Thursday, July 26, 2007

VIA Isaiah Processor scheduled on Q108

VIA Technologies is scheduled to launch its new processor core, dubbed Isaiah, in the first quarter of 2008. The Isaiah core (engineering codename CN) will replace VIA's Esther processor architecture, which was introduced in 2004.

Isaiah features a 64-bit architecture and will be manufactured on a 65nm process, as compared to 90nm for Esther. Other features include a V4 Bus speed of 1333MHz, up from 800MHz previously, and support for ECC (error checking and correction) memory and virtualization technology. The L2 Cache will also increase to 1MB from 128KB previously.

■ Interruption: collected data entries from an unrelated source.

(** *** The two parsers *)

(** X7.  [_parse_printed_lines] keeps exactly the lines that
    [_parse_measurement_line] accepts, in their order and with the same
    voltage and current: the data rebuilt from the printed lines when the
    buffer read-back falls short are the points the live plot was given. *)
Theorem parsers_agree (lines : list string) :
  _parse_printed_lines py_float lines
  = omap (_parse_measurement_line py_float) lines.
Proof.
  unfold _parse_printed_lines.
  assert (H : ∀ data,
    foldl
      (λ data line,
         let sanitized := py_strip (replace_char comma blank line) in
         let parts := py_split sanitized in
         if (length parts <? 3)%nat then data
         else
           match py_float (nth 0 parts EmptyString),
                 py_float (nth 1 parts EmptyString),
                 py_float (nth 2 parts EmptyString) with
           | Some _, Some voltage, Some current => data ++ [(voltage, current)]
           | _, _, _ => data
           end) data lines
    = data ++ omap (_parse_measurement_line py_float) lines).
  { induction lines as [|line lines IH]; intros data; simpl.
    - by rewrite app_nil_r.
    - rewrite IH. unfold _parse_measurement_line.
      destruct (py_split _) as [|a [|b [|c rest]]]; simpl; try done.
      destruct (py_float a), (py_float b), (py_float c); simpl;
        by rewrite <- ?app_assoc. }
  apply (H []).
Qed.

(** *** What a segment returns *)

(** Both lists are cut to the shorter of the two. *)
Lemma perform_sweep_pairs (params : sweep_params) (levels : list float)
    (tolerance : float) (run_idx segment_idx : nat) (seg : segment)
    (w w' : wstate) (voltages currents : list float) (printed : list string) :
  _perform_sweep py_float py_str params levels tolerance run_idx segment_idx
    seg w = (Ok (voltages, currents, printed), w') →
  length voltages = length currents.
Proof.
  unfold _perform_sweep. intros H.
  apply jbind_ok in H as (w0 & w1 & _ & H).
  destruct (w_inst w0); [|done].
  repeat (apply jbind_ok in H as (? & ? & _ & H)).
  match type of H with context [match ?x with _ => _ end] => destruct x end.
  injection H as <- <- _ _. rewrite !length_take. lia.
Qed.

(** X8.  The voltages and the currents that [_perform_sweep] returns for
    a segment have the same length, whatever the instrument sent and
    whichever of the buffer read-back and the printed lines they were
    taken from. *)
Theorem perform_sweep_parallel (params : sweep_params) (levels : list float)
    (tolerance : float) (run_idx segment_idx : nat) (seg : segment)
    (w w' : wstate) (voltages currents : list float) (printed : list string) :
  _perform_sweep py_float py_str params levels tolerance run_idx segment_idx
    seg w = (Ok (voltages, currents, printed), w') →
  length voltages = length currents.
Proof. apply perform_sweep_pairs. Qed.
Lemma advance_refines elapsedMs tw w :
  Inv tw -> 0 <= elapsedMs -> remainderMs_ tw + elapsedMs < 2 ^ 64 ->
  let steps := (remainderMs_ tw + elapsedMs) / 100 in
  nowTick_ tw + steps < 2 ^ 63 ->
  let r := advance handler elapsedMs (tw, w) in
  Inv (fst r) /\ spec_ticks handler (Z.to_nat steps) (abs tw, w) (abs (fst r), snd r) /\
  nowTick_ (fst r) = nowTick_ tw + steps /\ remainderMs_ (fst r) = (remainderMs_ tw + elapsedMs) mod 100.
Proof.
  intros HI Hel Hov steps Hst r. destruct HI as (Hnow & Hrem & HWF).
  assert (r = advance handler elapsedMs (tw, w)) as Hr by done. clearbody r.
  unfold advance, kTickMs in Hr. rewrite u64_small in Hr by lia. fold steps in Hr.
  set (tw1 := mk _ _ _ _ _ _ _) in Hr.
  assert (0 <= steps) by (unfold steps; zlia).
  destruct (ticks_refine (Z.to_nat steps) tw1 w) as (H1 & H2 & H3 & H4).
  - split; [done|]. split; [simpl; zlia|]. destruct HWF; by split.
  - simpl. lia.
  - rewrite <- Hr in *. split_and!; try done. rewrite H2. simpl. lia.
Qed.

End WithHandler.
End Refinement.

Lemma Inv_Firing {CB} (tw : t CB) : Inv tw -> nowTick_ tw < 2 ^ 63 -> Firing [] tw.
Proof.
  intros (? & ? & HWF) ?. split; [lia|]. split; [done|]. eapply WF_mono; [exact HWF|done..].
Qed.

Lemma Firing_Inv {CB} (tw : t CB) : Firing [] tw -> Inv tw.
Proof.
  intros (? & ? & HWF). split; [lia|]. split; [done|]. eapply WF_mono; [exact HWF|done..|].
  intros x e Hx. inv Hx.
Qed.

(** Between ticks every timer is due in the future. *)
Lemma Inv_future {CB} (tw : t CB) id d c :
  Inv tw -> t_due (abs tw) !! id = Some (d, c) -> nowTick_ tw < d.
Proof.
  intros (Hnow & _ & HWF). rewrite lookup_abs. case_decide as Ha; [|done]. destruct HWF.
  destruct (wf_alive0 id Ha) as [(n & Hn & Hc) Hin]. rewrite Hn. intros [= <- _].
  rewrite app_nil_l, elem_of_app, <- !in_slot_concat in Hin. destruct Hin as [[i Hi]|[i Hi]].
  - destruct (wf_slot2 i id Hi) as (n' & Hn' & Hp). rewrite Hn in Hn'. inv Hn'.
    destruct (Hp Hc) as [_ [? _]]. lia.
  - destruct (wf_slot3 i id Hi) as (n' & Hn' & Hp). rewrite Hn in Hn'. inv Hn'.
    destruct (Hp Hc) as [_ [? _]]. zlia.
Qed.

Lemma wheel_Inv_init {CB} : Inv (@init CB).
Proof.
  assert (forall i id, ~ in_slot (replicate 64 []) i id) as Hno.
  { intros i id Hi. assert (id ∈ concat (replicate 64 ([] : list Z))) as Hc by (apply in_slot_concat; eauto).
    inv Hc. }
  split; [done|]. split; [done|]. split; simpl; try done.
  - intros id [n Hn]. by rewrite lookup_empty in Hn.
  - intros i id Hi. by destruct (Hno i id).
  - intros i id Hi. by destruct (Hno i id).
  - intros id Hid. inv Hid.
  - constructor.
Qed.

(** ** Callbacks that only record that they ran *)

Definition log_handler {CB} (c : CB) (log : list CB) : wprog CB (list CB) := WRet (log ++ [c]).

(** How often [c] ran. *)
Definition times_fired `{EqDecision CB} (c : CB) (log : list CB) : nat := length (filter (eq c) log).

Section Logging.
Context {CB : Type} `{EqDecision CB}.
Implicit Types (a : timers CB) (log : list CB).

Definition cbs_of a (l : list Z) : list CB := omap (fun id => snd <$> t_due a !! id) l.

Lemma cbs_of_cons a x l :
  cbs_of a (x :: l) = match t_due a !! x with Some (_, c) => c :: cbs_of a l | None => cbs_of a l end.
Proof. unfold cbs_of. simpl. by destruct (t_due a !! x) as [[]|]. Qed.

Lemma cbs_of_cancel x a l : x ∉ l -> cbs_of (spec_cancel x a) l = cbs_of a l.
Proof.
  unfold cbs_of. induction l as [|y l IH]; intros Hx; [done|]. simpl.
  apply not_elem_of_cons in Hx as [Hne Hx]. rewrite lookup_delete_ne by done. specialize (IH Hx).
  destruct (t_due a !! y); simpl; [by f_equal|done].
Qed.

Lemma spec_fire_log l a log :
  NoDup l -> (forall id, id ∈ l -> is_Some (t_due a !! id)) ->
  exists d, spec_fire log_handler l (a, log) = (mkTimers (t_now a) (t_next a) d, log ++ cbs_of a l) /\
    forall id, d !! id = if decide (id ∈ l) then None else t_due a !! id.
Proof.
  revert a log. induction l as [|x l IH]; intros a log Hnd Hl.
  - exists (t_due a). simpl. rewrite app_nil_r. by destruct a.
  - apply NoDup_cons in Hnd as [Hx Hnd]. destruct (Hl x) as [[e c] Hc]; [set_solver|].
    simpl. rewrite Hc. simpl.
    destruct (IH (spec_cancel x a) (log ++ [c])) as (d & Hs & Hd); [done| |].
    + intros id Hid. simpl. rewrite lookup_delete_ne by set_solver. apply Hl. set_solver.
    + exists d. rewrite Hs. split.
      * by rewrite <- app_assoc, cbs_of_cancel.
      * intros id. rewrite Hd. simpl. destruct (decide (id = x)) as [->|Hne].
        -- rewrite (decide_True (P := x ∈ x :: l)) by set_solver. case_decide; [done|]. apply lookup_delete_eq.
        -- rewrite lookup_delete_ne by done. do 2 case_decide; set_solver.
Qed.

(** [c] is the callback of the timer [id] and of no other. *)
Definition only a (id : Z) (c : CB) : Prop := forall x e, t_due a !! x = Some (e, c) -> x = id.

Lemma times_fired_app c log log' :
  times_fired c (log ++ log') = (times_fired c log + times_fired c log')%nat.
Proof. unfold times_fired. by rewrite filter_app, length_app. Qed.

Lemma times_fired_cbs a id e c l :
  NoDup l -> only a id c -> t_due a !! id = Some (e, c) ->
  times_fired c (cbs_of a l) = if decide (id ∈ l) then 1%nat else 0%nat.
Proof.
  intros Hnd Ho Hid. unfold times_fired. induction l as [|x l IH]; [done|].
  apply NoDup_cons in Hnd as [Hx Hnd]. specialize (IH Hnd). rewrite cbs_of_cons.
  destruct (decide (x = id)) as [->|Hne].
  - rewrite Hid. rewrite filter_cons_True by done. simpl. rewrite IH.
    rewrite decide_False by done. rewrite decide_True by set_solver. done.
  - rewrite (decide_ext (id ∈ x :: l) (id ∈ l)) by set_solver.
    destruct (t_due a !! x) as [[e' c']|] eqn:Hc'; [|done].
    rewrite filter_cons_False; [done|]. intros <-. apply Hne. by eapply Ho.
Qed.

Lemma times_fired_none a c l :
  (forall x e, t_due a !! x <> Some (e, c)) -> times_fired c (cbs_of a l) = 0%nat.
Proof.
  intros Ho. unfold times_fired. induction l as [|x l IH]; [done|]. rewrite cbs_of_cons.
  destruct (t_due a !! x) as [[e' c']|] eqn:Hc'; [|done].
  rewrite filter_cons_False; [done|]. intros <-. by eapply Ho.
Qed.

(** One tick of recording callbacks. *)
Lemma spec_tick_log a log a' log' :
  spec_tick log_handler (a, log) (a', log') ->
  t_now a' = t_now a + 1 /\
  (forall id, t_due a' !! id = match t_due a !! id with
                               | Some (e, c) => if e =? t_now a + 1 then None else Some (e, c)
                               | None => None end) /\
  exists l, NoDup l /\ log' = log ++ cbs_of a l /\
    forall id, id ∈ l <-> exists c, t_due a !! id = Some (t_now a + 1, c).
Proof.
  intros (l & Hnd & Hl & Heq). simpl in *.
  destruct (spec_fire_log l (mkTimers (t_now a + 1) (t_next a) (t_due a)) log) as (d & Hs & Hd); [done| |].
  { intros id Hid. simpl. apply Hl in Hid as [c ->]. by eexists. }
  rewrite Hs in Heq. simplify_eq. simpl in *. split; [done|]. split; [|by exists l].
  intros id. rewrite Hd. destruct (t_due a !! id) as [[e c]|] eqn:E.
  - destruct (Z.eqb_spec e (t_now a + 1)) as [->|Hne].
    + rewrite decide_True; [done|]. apply Hl. eauto.
    + rewrite decide_False; [done|]. intros [c' Hc']%Hl. congruence.
  - by case_decide.
Qed.
(* ===== verification/TcpConnection.v ===== *)
(** * TCP connections ([src/src/net/TcpConnection.h], [TcpConnection.cc])

    The members of a connection run on its IO loop, except [send] and
    [shutdown], which any thread may call and which then post a task to the
    loop. A member is a function of the state to the new state and the trace of
    what it did: system calls, calls on the loop and callbacks.

    The kernel is an argument: the answers of [read] and [write] are lists, and
    a socket whose list is used up answers [EAGAIN], which is how a
    non-blocking socket ends every loop of reads or writes. An answer of [write]
    is cut to the bytes of the call, more than which it never takes. The
    connection is modelled from [connectEstablished] on. The callbacks are set, as [TcpServer] does; the message callback is an argument that returns
    what it leaves in the input buffer and the calls it makes on the
    connection, on the loop's own thread. The test and the assignment of
    [state_] in [shutdown] are one step. *)

From stdpp Require Import base sets list.
From Stdlib Require Import ZArith Lia.
From Stdlib Require Import Strings.Byte.
From S2P Require Import Prelude Poller Buffer Codec.

Module TcpConnection.

Local Open Scope Z_scope.
Import Buffer(errno, EAGAIN, EINTR, EOTHER, read_result, ReadErr, ReadOk).

Inductive State : Type := kConnecting | kConnected | kDisconnecting | kDisconnected.

#[global] Instance State_eq_dec : EqDecision State.
Proof. solve_decision. Defined.

(** [events_] is the interest of [channel_]. *)
Record t : Type := mk {
  state_ : State;
  events_ : Z;
  inputBuffer_ : Buffer.t;
  outputBuffer_ : Buffer.t;
}.

(** The return value of [write] (if it is given that many bytes) and the
    [errno] after it. *)
Definition write_result : Type := Z * errno.

Definition returned (r : write_result) (data : list byte) : Z := Z.min (fst r) (Z.of_nat (length data)).

Inductive effect : Type :=
  | SendInLoop (msg : list byte)
  | Write (data : list byte) (n : Z)
  | Read (data : list byte)
  | ReadFailed
  | ShutWr
  | UpdateChannel (ev : Z)
  | RemoveChannel
  | ConnectionCb (connected : bool)
  | MessageCb (buf : Buffer.t)
  | Post (msg : list byte)
  | CloseCb.

Definition init : t := mk kConnecting 0 Buffer.init Buffer.init.

Definition set_state (st : State) (c : t) : t := mk st (events_ c) (inputBuffer_ c) (outputBuffer_ c).
(* ===== verification/Proto.v ===== *)
(** * The protobuf messages ([src/src/proto/game.proto])

    The generated C++ classes are plain records with setters and getters; the
    wire format is protobuf's. Scalar fields keep the value range of their
    type, an unset field is zero. *)

From stdpp Require Import base list strings.
From Stdlib Require Import ZArith.
From Stdlib Require Import Floats.SpecFloat.
From S2P Require Import Prelude Codec Float32.

Record PlayerInput : Type := mkPlayerInput {
  in_seq : Z;
  move_x : f32;
  move_y : f32;
  attack : bool;
}.

Definition default_PlayerInput : PlayerInput := mkPlayerInput 0 (f32_of_Z 0) (f32_of_Z 0) false.

Record PlayerState : Type := mkPlayerState {
  ps_player_id : Z;
  ps_x : f32;
  ps_y : f32;
  ps_hp : Z;
  ps_last_input_seq : Z;
}.

Definition default_PlayerState : PlayerState := mkPlayerState 0 (f32_of_Z 0) (f32_of_Z 0) 0 0.

Record ProjectileState : Type := mkProjectileState {
  pj_projectile_id : Z;
  pj_owner_id : Z;
  pj_x : f32;
  pj_y : f32;
  pj_velocity_x : f32;
  pj_velocity_y : f32;
}.

Definition default_ProjectileState : ProjectileState :=
  mkProjectileState 0 0 (f32_of_Z 0) (f32_of_Z 0) (f32_of_Z 0) (f32_of_Z 0).

Record StateSnapshot : Type := mkStateSnapshot {
  ss_tick : Z;
  ss_full : bool;
  ss_players : list PlayerState;
  ss_projectiles : list ProjectileState;
  ss_removed_projectile_ids : list Z;
}.

(** The messages the server sends. *)
Inductive server_msg : Type :=
  | MLoginResp (code player_id : Z) (session_token : string)
  | MEnterRoom (room_id : Z) (player_ids : list Z)
  | MStateSnapshot (s : StateSnapshot)
  | MBattleEnd (winner_id : Z)
  | MHeartbeat (client_ms : Z)
  | MLeaderboardResp (entries : list (string * spec_float)).

(** The message id each is sent under. *)
Definition server_msg_id (m : server_msg) : Z :=
  match m with
  | MLoginResp _ _ _ => MsgId.kLoginResp
  | MEnterRoom _ _ => MsgId.kEnterRoom
  | MStateSnapshot _ => MsgId.kStateSnapshot
  | MBattleEnd _ => MsgId.kBattleEnd
  | MHeartbeat _ => MsgId.kHeartbeat
  | MLeaderboardResp _ => MsgId.kLeaderboardResp
  end.

(** The messages a client sends. *)
Inductive client_msg : Type :=
  | MLoginReq (account : string)
  | MReconnectReq (player_id : Z) (session_token : string)
  | MMatchReq (player_id : Z)
  | MPlayerInput (i : PlayerInput)
  | MHeartbeatReq (client_ms : Z)
  | MLeaderboardReq (top_n : Z).

Definition client_msg_id (m : client_msg) : Z :=
  match m with
  | MLoginReq _ => MsgId.kLoginReq
  | MReconnectReq _ _ => MsgId.kReconnectReq
  | MMatchReq _ => MsgId.kMatchReq
  | MPlayerInput _ => MsgId.kPlayerInput
  | MHeartbeatReq _ => MsgId.kHeartbeat
  | MLeaderboardReq _ => MsgId.kLeaderboardReq
  end.
(* ===== verification/BattleSim.v ===== *)
(** * The battle simulation ([src/src/game/BattleSim.h], [BattleSim.cc])

    Players and projectiles on a 100 x 100 arena. [step] moves the players by
    their latest inputs, lowers the attack cooldowns, spawns projectiles and
    advances the projectiles that existed before the step, with segment-circle
    collision. All coordinates are binary32 numbers.

    [std::hypot] is not pinned down to the last bit by its documentation and is
    a parameter ([Libm]); the iteration order of the hash maps is the class
    [HashOrder]. Every theorem holds for all instances of both. *)

From stdpp Require Import base gmap sets list sorting.
From Stdlib Require Import ZArith Lia.
From Stdlib Require Import Floats.SpecFloat.
From S2P Require Import Prelude Codec Float32 Proto.

Class Libm : Type := { hypotf : f32 -> f32 -> f32 }.

Module BattleSim.

Local Open Scope Z_scope.

Definition kArena : f32 := f32_of_Z 100.
Definition kSpeed : f32 := f32_of_Z 20.
Definition kDamage : Z := 25.
Definition kAttackCd : f32 := f32_of_Z 500.
Definition kMaxHp : Z := 100.
Definition kProjectileSpeed : f32 := f32_of_Z 60.
Definition kProjectileRadius : f32 := f32_of_Z 3.
Definition kProjectileRange : f32 := f32_of_Z 65.

Record P : Type := mkP {
  p_id : Z;
  p_x : f32;
  p_y : f32;
  hp : Z;
  seq : Z;
  cdMs : f32;
  facingX : f32;
  facingY : f32;
  input : PlayerInput;
  hasInput : bool;
}.

Definition alive (p : P) : bool := 0 <? hp p.

Record Projectile : Type := mkProjectile {
  pr_id : Z;
  ownerId : Z;
  pr_x : f32;
  pr_y : f32;
  vx : f32;
  vy : f32;
  traveled : f32;
}.

Record t : Type := mk {
  players_ : gmap Z P;
  projectiles_ : gmap Z Projectile;
  removedProjectileIds_ : list Z;
  nextProjectileId_ : Z;
}.

Definition init : t := mk ∅ ∅ [] 1.

Definition set_pos (x y : f32) (p : P) : P :=
  mkP (p_id p) x y (hp p) (seq p) (cdMs p) (facingX p) (facingY p) (input p) (hasInput p).

Definition set_facing (x y : f32) (p : P) : P :=
  mkP (p_id p) (p_x p) (p_y p) (hp p) (seq p) (cdMs p) x y (input p) (hasInput p).

Definition set_cd (c : f32) (p : P) : P :=
  mkP (p_id p) (p_x p) (p_y p) (hp p) (seq p) c (facingX p) (facingY p) (input p) (hasInput p).

Definition set_hp (h : Z) (p : P) : P :=
  mkP (p_id p) (p_x p) (p_y p) h (seq p) (cdMs p) (facingX p) (facingY p) (input p) (hasInput p).

Definition addPlayer (id : Z) (x y : f32) (s : t) : t :=
  let fx := if fleb x (kArena * (f32_of_Z 1 / f32_of_Z 2))%f32 then f32_of_Z 1 else f32_of_Z (-1) in
  let p := mkP id x y kMaxHp 0 (f32_of_Z 0) fx (f32_of_Z 0) default_PlayerInput false in
  mk (<[id := p]> (players_ s)) (projectiles_ s) (removedProjectileIds_ s) (nextProjectileId_ s).

Definition applyInput (id : Z) (inp : PlayerInput) (s : t) : t :=
  match players_ s !! id with
  | None => s
  | Some p =>
      mk (<[id := mkP (p_id p) (p_x p) (p_y p) (hp p) (in_seq inp) (cdMs p) (facingX p) (facingY p) inp true]>
            (players_ s))
         (projectiles_ s) (removedProjectileIds_ s) (nextProjectileId_ s)
  end.
(* ===== verification/GameServer.v ===== *)
(** * The lobby ([src/src/game/GameServer.h], [GameServer.cc], [Session.h])

    All handlers of [GameServer] that touch its state run on the lobby thread,
    one after the other. A handler is a function of the state to a program over
    the timer wheel ([TimerWheel.wprog]) that returns the new state and the
    effects of the call: messages, shutdowns, tasks posted to the loop of a
    room ([Room.action]) and jobs handed to the storage thread. The closures
    given to [wheel_.add] are the constructors of [callback]; [run_callback]
    gives their bodies.

    [room->loop()->runInLoop(f)] is the effect [PostRoom]: with game threads it
    posts [f] ([System]), without them it calls [f] ([Inline]). [shared_ptr<Session>] has its only
    long-lived owner in [sessions_], so that a session is a value of that map.
    The clock and the random numbers a handler reads are arguments. *)

From stdpp Require Import base gmap sets list strings pretty.
From Stdlib Require Import ZArith Lia.
From Stdlib Require Import Floats.SpecFloat.
From S2P Require Import Prelude Codec Float32 Proto MatchQueue TimerWheel LoopPool BattleSim Room.

Module GameServer.

Local Open Scope Z_scope.
Import TimerWheel(wprog, WRet, WAdd, WCancel).

Definition conn : Type := Room.conn.

Definition kHeartbeatTimeoutMs : Z := 10000.
Definition kMatchTimeoutMs : Z := 30000.
Definition kSessionKeepMs : Z := 30000.
Definition kSweepIntervalMs : Z := 5000.

(** ** Session *)

Inductive State : Type := kLobby | kMatching | kInRoom.

#[global] Instance State_eq_dec : EqDecision State.
Proof. solve_decision. Defined.

Record Session : Type := mkSession {
  playerId : Z;
  token : string;
  account : string;
  s_conn : option conn;
  roomId : Z;
  state : State;
  lastHeartbeatMs : Z;
  expireTimerId : Z;
}.

Definition set_conn (c : option conn) (s : Session) : Session :=
  mkSession (playerId s) (token s) (account s) c (roomId s) (state s) (lastHeartbeatMs s) (expireTimerId s).

Definition set_state (st : State) (s : Session) : Session :=
  mkSession (playerId s) (token s) (account s) (s_conn s) (roomId s) st (lastHeartbeatMs s) (expireTimerId s).

Definition set_room (r : Z) (st : State) (s : Session) : Session :=
  mkSession (playerId s) (token s) (account s) (s_conn s) r st (lastHeartbeatMs s) (expireTimerId s).

Definition set_heartbeat (now : Z) (s : Session) : Session :=
  mkSession (playerId s) (token s) (account s) (s_conn s) (roomId s) (state s) now (expireTimerId s).

Definition set_timer (tid : Z) (s : Session) : Session :=
  mkSession (playerId s) (token s) (account s) (s_conn s) (roomId s) (state s) (lastHeartbeatMs s) tid.

(** ** State and effects *)

(** The timer callbacks. *)
Inductive callback : Type :=
  | MatchTimeout (pid : Z)
  | Expire (pid : Z)
  | Sweep.

#[global] Instance callback_eq_dec : EqDecision callback.
Proof. solve_decision. Defined.

(** The jobs of the storage thread. *)
Inductive job : Type :=
  | JSetOnline (acc : string)
  | JDelOnline (acc : string)
  | JRecord (winnerAcc loserAcc : string)
  | JLeaderboard (c : conn) (n : Z).

Inductive effect : Type :=
  | Send (c : conn) (m : server_msg)
  | Shutdown (c : conn)
  | NewRoom (rid : Z) (l : EventLoopThreadPool.loop) (players : list (Z * option conn))
  | PostRoom (l : EventLoopThreadPool.loop) (rid : Z) (a : Room.action)
  | Enqueue (j : job).

(** [rooms_] maps a room id to the loop of the room; [storage] says whether
    [writer_] exists. *)
Record t : Type := mk {
  connToPlayer_ : gmap string Z;
  sessions_ : gmap Z Session;
  rooms_ : gmap Z EventLoopThreadPool.loop;
  matchQueue_ : MatchQueue.t;
  matchTimer_ : gmap Z Z;
  nextPlayerId_ : Z;
  nextRoomId_ : Z;
  gamePool_ : EventLoopThreadPool.t;
  storage : bool;
}.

Although Isaiah's core frequency will not see any obvious increases and power consumption will be higher compared to Esther, its performance so far has been measured to be twice as fast as that delivered by the Esther architecture, and the floating point unit performance is four times greater, according to makers that are testing the new architecture.

Sunday, July 22, 2007

First Look of AMD Phenom in action

Photos of AMD Phenom test system began to appear on the web. From the looks of it AMD is just about ready to drop the Hammer and give us something Phenomenal.



More Phenom details from Hot Hardware emerging on AMD Consumer Electronics Event at New York City, where the Phenom test system was also exhibited.

More photos on Phenom running Stranglehold game can be seen here at Gizmodo gallery.

Update 07/26/07: The Inquirer report on Phenom being shown-off at 3.0GHz, equipped with 3 Radeon HD2900XT.

X-Bit Labs also reported that AMD demos Phenom chips at 3.0GHz and AMD dispels K10 clock-speed concerns. Rick Bergman, who is senior vice president and general manager of graphics product group, said that all the demonstrated high-end products will be available before year end.

Update 07/31/07: Charlie Demerjian from The Inquirer did a good post to dispels some of the FUD surrounding Phenom at 3.0GHz.

Here is the YouTube video for the Phenom X4 3.0GHz demo : http://youtube.com/watch?v=R7EZmYth6TM



Sunday, July 8, 2007

VIA to focus on chipsets for its own processors

For months now, VIA's ability to renew its license to produce chipsets for Intel processors has been in jeopardy.

Back in November 2006, Intel said to be pressuring VIA to exit CPU market. The Inquirer says Intel is attempting to squeeze VIA out of the processor market altogether. Although not nearly as popular as Intel and AMD chips, VIA's C7 processors have something of a following in mobile and small form-factor PCs and embedded systems. Taiwanese industry sources quoted by The Inquirer claim Intel has attempted to strike a deal with VIA whereby, in exchange for retaining a license to produce Intel-compatible chipsets, VIA would agree to stop making x86 processors altogether.

According to DigiTimes, the license issue is still not settled and VIA has decided to shift focus from chipsets for third-party processors to chipsets for its own C7 line of CPUs. The company will invest more resources in platforms for "multimedia control, commercial embedded (thin clients, industrial PCs and point of sale terminals), home multimedia and mobile embedded (ultra-mobile devices, set-top boxes, LCD TVs and car electronics)" systems, DigiTimes' sources claim. VIA's existing license to make chipsets for Intel CPUs expires on April 7, 2008, so the move might forebode an eventual pullout from the Intel chipset world.